御教え 『科学迷信』

「光」38号、昭和24(1949)年12月3日

 

一般世人は迷信といえば科学と関係がないように思い別個の存在としているがこれは大きな誤りである、科学にも相当迷信があり、科学迷信によって少なからず被害を蒙(こうむ)るものがあるばかりか、中には生命を失うものさえある、というと眉をひそめる人もあろうが、事実であるから仕方がない、しからば一体どういう訳かというと近来流行している麻薬中毒である、ヒロポンを主とし種々の薬剤がある、最初これを用いるものはそれ程有害とは思わないらしい、中には、恐るべきを知ってやめるものも相当あるようだが、大抵は漸次深入りしてどうにもならなくなる。

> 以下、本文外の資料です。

(* ===== verification/BrokerProtocol.v ===== *)
(** * BrokerProtocol: what the spawn broker and its client say to each other
    (src/src/sandbox/spawn_broker.rs: frames, Spawn requests and what they mean;
    src/compatibility_helpers/portal_bridge/flatpak_spawn_portal.c: the client)

    A sandboxed program asks a D-Bus portal to start another program; the portal
    bridge, in C, sends the request as one packet to the broker of the launcher.
    The lemmas say that the broker accepts exactly the well-formed packets, that
    what the bridge builds from a D-Bus call is one of them and is decoded as
    that call, and what environment and instance file the new program gets. *)
From Stdlib Require Import Ascii String NArith ZArith Lia.
From stdpp Require Import base list strings sets.
From S2P Require Import Prelude RustStr RustNum RustPath LaunchRequest InstallationPaths.

Definition MAGIC : N := 0x46534250.
Definition VERSION : N := 1.
Definition HEADER_SIZE : nat := 20.
Definition MAX_PAYLOAD : N := 4096.
Definition MAX_FDS : nat := 32.
Definition PING : N := 1.
Definition PONG : N := 2.
Definition FD_TEST : N := 3.
Definition FD_OK : N := 4.
Definition LIFECYCLE_TEST_START : N := 5.
Definition LIFECYCLE_TEST_ACCEPTED : N := 6.
Definition LIFECYCLE_TEST_EXITED : N := 7.
Definition SPAWN : N := 8.
Definition SPAWN_ACCEPTED : N := 9.
Definition SPAWN_EXITED : N := 10.
Definition SPAWN_STARTED : N := 12.
Definition SPAWN_TERMINATE : N := 11.
Definition MAX_TARGET_FD : Z := 65535.
Definition SPAWN_WATCH_BUS : N := N.shiftl 1 4.
Definition SPAWN_EXPOSE_PIDS : N := N.shiftl 1 5.
Definition SPAWN_NOTIFY_START : N := N.shiftl 1 6.
Definition SPAWN_SUPPORTED_FLAGS : N := N.lor (N.lor 0x1f SPAWN_EXPOSE_PIDS) SPAWN_NOTIFY_START.

Abbreviation bytes := (list ascii) (only parsing).

(** ** Frames *)

(** [u16::to_be_bytes]; a slice [l[a..b]] of a list that is long enough. *)
Definition u16_to_be_bytes (n : N) : bytes := [ascii_of_N (n / 256 mod 256); ascii_of_N (n mod 256)].
Definition slice (a b : nat) (l : bytes) : bytes := take (b - a) (drop a l).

しかるに、このような事態を生む原因はもちろん昔から薬に対する強い信頼感で、薬とさえいえば効き目の方ばかりが頭にあって毒の方は軽視し勝ちである、現代人がいかに薬剤に憧れをもっているかは日々の新聞紙上多数の売薬の広告をみても判るであろう、ところが吾らからいえば麻薬中毒とは現在はっきり分ったもののみではない、あらゆる薬剤は麻薬中毒とほとんど同一の作用である、ただ麻薬中毒のごとく、短期間に強烈に来ないで至極緩慢な経過をたどるので、誰も気がつかないだけである、もちろん中毒であるから一時は苦痛緩和の効果があるため、医師も患者も、それで治ると錯覚するのである、この結果薬剤によって病気を造る人や、生命を短縮する人のいかに多いかは測り知れないものがあろう、吾らが常に薬毒という事を唱えるが、右のごとき薬害を世人に知らしめんがためである。

以上によって考えればよく判るのである、すなわち今日の薬剤は、科学の産物であり、現代人は科学とさえいえば信頼するので、生命を縮めるものを知らず識らず用いるのである、という事は、科学迷信でなくて何であろう、アア恐るべき科学迷信よ。